«A
los veinte años abrió un consultorio; la clientela acudía de todas partes. Como
provisionalmente se había instalado en los fondos de un almacén, estaba bastante
protegida de la persecución policial. Su cuarto era una suerte de depósito
lleno de latas de aceite y de bolsas de yerba; nadie sospechaba que allí se
ocultaba el consultorio de una adivina. Irma se enriqueció rápidamente. Cuando
cumplió treinta años, compró con las economías un tapado de zorrino, luego un
televisor, un terreno en Burzaco, una casita en La Lucila, un automóvil y
finalmente pudo hacer un viaje a su tierra natal, a Italia. Su dicha no tenía límites.
Emprendió, después de seis meses, el viaje de regreso, en barco, se entiende,
porque detestaba los aviones. Sin embargo, en cuanto pagó el pasaje tuvo una
premonición. Después de salir de la agencia de turismo entró en un cinematógrafo
sin mirar la cartelera: daban El hundimiento del Titanic. La película le
pareció de mal augurio (nunca lloraba; lloró), pero ya era tarde para devolver
el pasaje. Una semana después se embarcó. La vida de a bordo le agradaba; había
una piscina, donde nadaba todos los días, y gente muy simpática.
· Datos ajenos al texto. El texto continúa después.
(* ===== verification/RepackParse.v ===== *)
(** * Packets that the repacketizer writes parse back to its frames *)

From S2P Require Import Prelude Memory Packet PacketProofs PacketBuild Extensions ExtProofs Repacketizer RepackProofs.

(** ** Bytes *)

Ltac bytes_list := repeat (apply Forall_cons; [|]); try apply Forall_nil.

Lemma bytes_app l1 l2 : bytes l1 -> bytes l2 -> bytes (l1 ++ l2).
Proof. intros. by apply Forall_app. Qed.
Lemma bytes_repeat v n : 0 <= v < 256 -> bytes (repeat v n).
Proof. intros H. induction n; cbn [repeat]; [apply Forall_nil|by apply Forall_cons]. Qed.
#[export] Hint Resolve bytes_app bytes_repeat bytes_slice bytes_encode_size : opus.

Lemma bytes_concat l : Forall bytes l -> bytes (concat l).
Proof. induction 1; cbn [concat]; [apply Forall_nil|by apply bytes_app]. Qed.

Lemma bytes_sd sd lens : bytes (sd_header sd lens).
Proof. unfold sd_header. destruct sd; [apply bytes_encode_size|apply Forall_nil]. Qed.

Lemma bytes_header3 toc sd lens amount :
  0 <= toc < 256 -> lens_ok toc lens -> 0 <= amount -> bytes (header3 toc sd lens amount).
Proof.
  intros Ht (_ & Hc & _) Ha. unfold header3. destruct (toc_bits toc 3 Ht ltac:(lia)) as (Ht3 & _).
  destruct (count_bits (len lens) (vbr lens) (amount =? 0) Hc) as (Hcb & _).
  repeat apply bytes_app; [by bytes_list| | |apply bytes_sd].
  - unfold pad_header, pad_255s. destruct (Z.eqb_spec amount 0); [apply Forall_nil|].
    apply bytes_app; [by apply bytes_repeat|]. bytes_list. dlia.
  - unfold vbr_header. destruct (vbr lens); [|apply Forall_nil]. apply bytes_concat.
    apply Forall_map, Forall_forall. intros n _. apply bytes_encode_size.
Qed.

Lemma bytes_header012 toc sd lens : 0 <= toc < 256 -> bytes (header012 toc sd lens).
Proof.
  intros Ht. destruct (toc_bits toc 0 Ht ltac:(lia)) as (H0 & _). rewrite Z.lor_0_r in H0.
  destruct (toc_bits toc 1 Ht ltac:(lia)) as (H1 & _). destruct (toc_bits toc 2 Ht ltac:(lia)) as (H2 & _).
  unfold header012. destruct lens as [|a [|b [|c l]]]; try apply Forall_nil.
  - apply bytes_app; [by bytes_list|apply bytes_sd].
  - destruct (b =? a); repeat apply bytes_app; try (by bytes_list); auto using bytes_sd, bytes_encode_size.
Qed.

Lemma bytes_exts m cf l :
  bytes m -> Forall (ext_ok m) l -> 0 <= cf -> ascending cf l -> bytes (exts_bytes m cf l).
Proof.
  intros Hm. revert cf. induction l as [|e l IH]; intros cf Ho Hc Ha; cbn [exts_bytes]; [apply Forall_nil|].
  apply Forall_cons_1 in Ho as [He Ho]. destruct Ha as [Ha1 Ha2].
  pose proof (eo_frame _ _ He). pose proof (eo_id _ _ He). pose proof (eo_len _ _ He).
  pose proof (len_payload _ _ He) as Hpl. assert (Hb : bytes (payload m e)) by (by apply bytes_slice).
  repeat apply bytes_app; [| |apply IH; done || lia].
  - unfold sep_bytes. destruct (_ =? cf); [apply Forall_nil|]. destruct (_ =? 1); bytes_list; lia.
  - unfold ext_bytes. destruct (Z.ltb_spec (ext_id e) 32).
    + apply Forall_cons; [|done]. pose proof (eo_short _ _ He). lia.
    + apply Forall_cons; [destruct (is_nil l); cbn; lia|]. apply bytes_app; [|done].
      destruct (is_nil l); [apply Forall_nil|]. unfold lacing_bytes.
      apply bytes_app; [by apply bytes_repeat|]. bytes_list. dlia.
Qed.

Lemma ordered_ok m l : Forall (ext_ok m) l -> Forall (ext_ok m) (ordered l) /\ ascending 0 (ordered l).
Proof.
  intros Ho. split; [|apply by_frame_ascending]. rewrite ordered_perm; [done|].
  eapply Forall_impl; [|exact Ho]. intros e He. apply (eo_frame _ _ He).
Qed.

Lemma bytes_padding m exts n : bytes m -> Forall (ext_ok m) exts -> bytes (padding_bytes m exts n).
Proof.
  intros Hm Ho. unfold padding_bytes. destruct exts; [by apply bytes_repeat|].
  destruct (ordered_ok _ _ Ho). apply bytes_app; [by apply bytes_repeat|]. by apply bytes_exts.
Qed.

(** ** Frames in a packet *)

Definition in_mem (m : list Z) (fn : Z * Z) : Prop := 0 <= fn.1 /\ 0 <= fn.2 /\ fn.1 + fn.2 <= len m.

Lemma frames_apart_in m data k fl : frames_apart m data k fl -> Forall (in_mem m) fl.
Proof.
  revert k. induction fl as [|[f n] fl IH]; intros k H; [apply Forall_nil|].
  destruct H as (H1 & H2 & H3 & _ & H5). apply Forall_cons; [done|]. by apply (IH (k + n)).
Qed.

Lemma len_contents m fl : Forall (in_mem m) fl -> len (contents m fl) = sumZ (map snd fl).
Proof.
  unfold contents. induction 1 as [|[f n] l (H1 & H2 & H3) _ IH]; [done|]. cbn [map concat fst snd] in *.
  rewrite len_app, IH, len_slice by lia. done.
Qed.

Lemma contents_at m fl pre post i f n :
  Forall (in_mem m) fl -> fl !! i = Some (f, n) ->
  slice (pre ++ contents m fl ++ post) (len pre + sumZ (take i (map snd fl))) n = slice m f n.
Proof.
  revert pre i. induction fl as [|[f0 n0] fl IH]; intros pre i Hf Hi; [done|].
  apply Forall_cons_1 in Hf as [(H1 & H2 & H3) Hf]. cbn [fst snd] in *. unfold contents in *. cbn [map concat snd].
  pose proof (len_slice m f0 n0 H1 H2 H3) as Hl. destruct i as [|i]; cbn in Hi.
  - injection Hi as -> ->. cbn [take]. change (sumZ []) with 0. rewrite Z.add_0_r, <- !app_assoc.
    rewrite <- Hl at 2. apply slice_mid.
  - cbn [take]. change (sumZ (n0 :: take i (map snd fl))) with (n0 + sumZ (take i (map snd fl))).
    rewrite <- (IH (pre ++ slice m f0 n0) i Hf Hi), <- !app_assoc, len_app. f_equal. lia.
Qed.

Lemma sumZ_take_S (l : list Z) i : 0 <= i < len l -> sumZ (take (Z.to_nat (i + 1)) l) = sumZ (take (Z.to_nat i) l) + l.[i].
Proof.
  intros Hi. replace (Z.to_nat (i + 1)) with (S (Z.to_nat i)) by lia. unfold len, rd in *.
  destruct (Z.ltb_spec i 0); [lia|].
  destruct (lookup_lt_is_Some_2 l (Z.to_nat i) ltac:(lia)) as [x Hx].
  rewrite (take_S_r _ _ x Hx), sumZ_app. rewrite (nth_lookup_Some _ _ _ x Hx). cbn. lia.
Qed.

(** The frames of a parsed packet lie at the sums of the sizes. *)
Lemma parsed_offsets data sd r lens :
  parse_ok data sd r -> r.(pr_count) = len lens -> (forall i, 0 <= i < len lens -> r.(pr_size).[i] = lens.[i]) ->
  forall i, 0 <= i < len lens -> r.(pr_frames).[i] = r.(pr_payload_offset) + sumZ (take (Z.to_nat i) lens).
Proof.
  intros Hp Rc Rs. assert (forall n : nat, Z.of_nat n < len lens ->
    r.(pr_frames).[Z.of_nat n] = r.(pr_payload_offset) + sumZ (take n lens)) as Hn.
  { induction n as [|n IH]; intros Hn.
    - destruct (po_first _ _ _ Hp) as [_ E]. change (Z.of_nat 0) with 0. rewrite E.
      change (sumZ (take 0 lens)) with 0. lia.
    - replace (Z.of_nat (S n)) with (Z.of_nat n + 1) by lia. rewrite (po_next _ _ _ Hp) by lia.
      rewrite IH, Rs by lia. pose proof (sumZ_take_S lens (Z.of_nat n) ltac:(lia)) as E.
      rewrite Nat2Z.id in E. replace (Z.to_nat (Z.of_nat n + 1)) with (S n) in E by lia. lia. }
  intros i Hi. rewrite <- (Hn (Z.to_nat i)) by lia. by rewrite Z2Nat.id by lia.
Qed.

(** ** Parsing a written packet *)

(** The bytes of frame [i] of a parsed packet. *)
Definition frame_bytes (data : list Z) (r : parsed) (i : Z) : list Z := slice data r.(pr_frames).[i] r.(pr_size).[i].

Section Parse.
Context (m : list Z) (toc : Z) (sd pad : bool) (fl : list (Z * Z)) (exts : list opus_extension_data).
Context (maxlen amount : Z) (H tail : list Z).
Let lens := map snd fl.
Hypothesis Hm : bytes m.
Hypothesis Htoc : 0 <= toc < 256.
Hypothesis Hlens : lens_ok toc lens.
Hypothesis Hfl : Forall (in_mem m) fl.
Hypothesis Hw : written m toc sd pad lens fl exts maxlen amount H.
Hypothesis Htail : bytes tail /\ (sd = false -> tail = []).

Let P := packet_bytes m H fl exts (pad_data amount).

Lemma len_packet : len P = len H + sumZ lens + pad_data amount.
Proof.
  destruct (wr_exts _ _ _ _ _ _ _ _ _ _ Hw) as [_ He]. destruct (pad_split amount (wr_amount _ _ _ _ _ _ _ _ _ _ Hw)).
  unfold P, packet_bytes. rewrite !len_app, (len_contents m fl Hfl), len_padding_bytes by lia. fold lens. lia.
Qed.

Lemma bytes_contents : bytes (contents m fl).
Proof. apply bytes_concat, Forall_map, Forall_forall. intros [f n] _. by apply bytes_slice. Qed.

Lemma bytes_packet : bytes P.
Proof.
  pose proof (wr_amount _ _ _ _ _ _ _ _ _ _ Hw). destruct (wr_exts _ _ _ _ _ _ _ _ _ _ Hw) as [Ho _].
  unfold P, packet_bytes. repeat apply bytes_app; [|apply bytes_contents|by apply bytes_padding].
  destruct (wr_header _ _ _ _ _ _ _ _ _ _ Hw) as [(-> & _)| ->]; [by apply bytes_header012|by apply bytes_header3].
Qed.

Lemma packet_built : built (P ++ tail) toc sd lens amount H.
Proof.
  pose proof len_packet as HP. pose proof (wr_amount _ _ _ _ _ _ _ _ _ _ Hw).
  pose proof (len_nonneg tail). pose proof (len_nonneg P). split; try done.
  - split_and!; [lia| |].
    + rewrite len_app. unfold P, packet_bytes. rewrite len_app. pose proof (len_nonneg (contents m fl ++ padding_bytes m exts (pad_data amount))). lia.
    + unfold P, packet_bytes. rewrite <- app_assoc. change 0 with (len (@nil Z)).
      exact (slice_mid [] H ((contents m fl ++ padding_bytes m exts (pad_data amount)) ++ tail)).
  - rewrite len_app. lia.
  - intros E. destruct Htail as [_ Ht]. rewrite (Ht E), app_nil_r. lia.
Qed.

Lemma header_pos : 0 < len H.
Proof.
  destruct Hlens as (_ & Hc & _). pose proof (len_nonneg (sd_header sd lens)).
  destruct (wr_header _ _ _ _ _ _ _ _ _ _ Hw) as [(-> & H2 & _)| ->].
  - rewrite header012_short, len_app by lia. pose proof (len_short toc lens Hlens H2) as E. rewrite len_header3 in E.
    pose proof (len_nonneg (pad_header 0)). pose proof (len_nonneg (vbr_header lens)). pose proof (len_nonneg (sd_header false lens)). lia.
  - rewrite len_header3. pose proof (len_nonneg (pad_header amount)). pose proof (len_nonneg (vbr_header lens)). lia.
Qed.

Lemma header_toc : Z.land H.[0] 0xFC = Z.land toc 0xFC.
Proof.
  assert (Hk : forall k, 0 <= k < 4 -> Z.land (Z.lor (Z.land toc 252) k) 252 = Z.land toc 252)
    by (intros k Hk; by apply toc_bits).
  destruct (wr_header _ _ _ _ _ _ _ _ _ _ Hw) as [(-> & H2 & _)| ->]; [|apply (Hk 3); lia].
  destruct Hlens as (_ & Hc & _). unfold header012. destruct lens as [|a [|b [|c l]]].
  - change (len (@nil Z)) with 0 in Hc. lia.
  - pose proof (Hk 0 ltac:(lia)) as E. rewrite Z.lor_0_r in E. exact E.
  - destruct (b =? a); [apply (Hk 1)|apply (Hk 2)]; lia.
  - unfold len in H2. cbn [length] in H2. lia.
Qed.

(** The parser finds the frames, the padding and the end of the packet. *)
Lemma packet_parses size :
  len lens <= len size ->
  exists r, opus_packet_parse_impl (P ++ tail) (len (P ++ tail)) sd size = Ok r /\
    r.(pr_count) = len lens /\ Z.land r.(pr_toc) 0xFC = Z.land toc 0xFC /\
    (forall i f n, fl !! i = Some (f, n) -> frame_bytes (P ++ tail) r (Z.of_nat i) = slice m f n) /\
    r.(pr_padding_len) = pad_data amount /\ r.(pr_padding) = len H + sumZ lens /\
    slice (P ++ tail) r.(pr_padding) r.(pr_padding_len) = padding_bytes m exts (pad_data amount) /\
    r.(pr_packet_offset) = len P.
Proof.
  intros Hs. pose proof (bytes_app _ _ bytes_packet (proj1 Htail)) as Hb.
  assert (exists r, opus_packet_parse_impl (P ++ tail) (len (P ++ tail)) sd size = Ok r /\ reads r lens amount H /\
    parse_ok (P ++ tail) sd r) as (r & Er & Hr & Hp).
  { pose proof packet_built as Hbu. destruct (wr_header _ _ _ _ _ _ _ _ _ _ Hw) as [(E & H2 & E0)|E].
    - rewrite E, E0 in *. by apply (parse_built012 _ toc).
    - rewrite E in *. by apply (parse_built3 _ toc). }
  exists r. split; [done|]. destruct Hr as [Rc Ro Rs Rp]. pose proof (parsed_offsets _ _ _ _ Hp Rc Rs) as Hoff. rewrite Ro in Hoff.
  assert (Hpad : r.(pr_padding) = len H + sumZ lens).
  { destruct (po_padding _ _ _ Hp) as [-> _]. destruct Hlens as (_ & Hc & _). rewrite Rc, Rs, Hoff by lia.
    rewrite <- Z.add_assoc, <- sumZ_take_S by lia. replace (len lens - 1 + 1) with (len lens) by lia.
    unfold len. rewrite Nat2Z.id, firstn_all. done. }
  split_and!; [done| | |done|done| |].
  - rewrite (po_toc _ _ _ Hp). destruct packet_built as [_ _ _ (_ & HlH & Hh) _ _].
    assert (Hpos : 0 < len H) by (by apply header_pos).
    rewrite <- (Z.add_0_l 0), <- (rd_slice _ 0 (len H)), Hh by lia. by apply header_toc.
  - intros i f n Hi. assert (Hil : 0 <= Z.of_nat i < len lens).
    { unfold len, lens. rewrite length_map. apply lookup_lt_Some in Hi. lia. }
    unfold frame_bytes. rewrite Hoff, Rs, Nat2Z.id by lia.
    assert (En : lens.[Z.of_nat i] = n).
    { unfold rd, lens. destruct (Z.ltb_spec (Z.of_nat i) 0); [lia|]. rewrite Nat2Z.id.
      apply nth_lookup_Some. by rewrite list_lookup_fmap, Hi. }
    rewrite En. unfold P, packet_bytes, lens. rewrite <- !app_assoc. by apply contents_at.
  - rewrite Hpad, Rp. unfold P, packet_bytes. rewrite <- !app_assoc, (app_assoc H).
    replace (len H + sumZ lens) with (len (H ++ contents m fl)) by (by rewrite len_app, len_contents).
    destruct (wr_exts _ _ _ _ _ _ _ _ _ _ Hw) as [_ He]. destruct (pad_split amount (wr_amount _ _ _ _ _ _ _ _ _ _ Hw)).
    pose proof (slice_mid (H ++ contents m fl) (padding_bytes m exts (pad_data amount)) tail) as E.
    rewrite len_padding_bytes in E by lia. exact E.
  - destruct (po_inside _ _ _ Hp) as [-> _]. rewrite Hpad, Rp, len_packet. done.
Qed.
End Parse.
Sin sospechar
que era adivina, un grupo animado de jóvenes estaba continuamente con ella,
porque jugaba bien al ping—pong y a las barajas; por fin un día, alguien que la
conocía de nombre propagó el secreto de su profesión y ella se vio obligada a
leerles a ocho personas, en una tarde, las líneas de la mano. La cosa comenzó a
las tres de la tarde y terminó a medianoche. En la primera mano que le
tendieron, vio el signo alarmante que descubrió en todas las otras; una misma
tragedia reuniría a esa gente tan diversa. A todos dijo lo que leía en sus
manos, pero no les dijo cuál era la tragedia, porque no lo supo, en el primer
momento. El barco que se mecía suavemente durante toda la travesía, a
medianoche empezó a moverse demasiado; pero a esa hora todo era un pretexto
para inventar juegos y el grupo que la rodeaba se puso a patinar en la
cubierta, sin respetar el sueño de los otros pasajeros. Nadie quería acostarse.
Cuando por fin Irma se retiró a su camarote, leyó por primera vez las líneas de
su propia mano y descubrió, atenuado, el mismo signo que había visto en las manos
ajenas. Comprendió oscuramente qué iba a suceder. Había que esperar y callar,
para no sembrar el pánico. Recordó el hundimiento del Titanic. Pasó días ansiosos
hasta que volvió a ser feliz, por el mero hecho de estar embarcada.
Todas
las noches, en el barco, pasaban films en la sala de música. Irma no perdía una
función. Una noche anunciaron en el menú, en letras rojas, El hundimiento del
Titanic. Mucha gente comentó que ese no era un film para ofrecer a los
pasajeros de un barco. Hacían falta temas alegres, de aventuras o de amor, y no
dar la idea del peligro, que pone una nota triste en el ánimo de los viajeros.
A Irma se le apretó el corazón, pero quiso ver de nuevo el film, que había
visto antes de embarcarse. Ahora llegó a distraerse hasta el punto de olvidar
que estaba ya embarcada. En el momento en que aparece el hermoso caballo de
madera, de la sala de juguetes del Titanic, sintió que el barco daba un tumbo,
que la alarmó un poco; pero siguió mirando, porque las imágenes la fascinaban.
Cuando la vajilla del comedor del Titanic se amontona en un estruendoso caos y
el agua entra por todos los resquicios, crujió el barco y otro tumbo brusco lo
ladeó. Algunas sillas cayeron. Creyó, en su ilusión, que estaba en el barco de
la película y que habían chocado contra un témpano. Fue como un relámpago. Del
hundimiento del Titanic, pasó al real hundimiento del barco, sin saber cómo se
había operado el cambio. Después (en un después que no recordaba con precisión,
pues parecía parte de un sueño), perdió el conocimiento junto a los botes de
salvataje y alguien la recogió por uno de esos milagros que revelan, según
dijo, la existencia de Dios.»
Silvina
Ocampo, «La divina» en Cuentos Completos,
volumen 2. Buenos Aires: Emecé, 1999.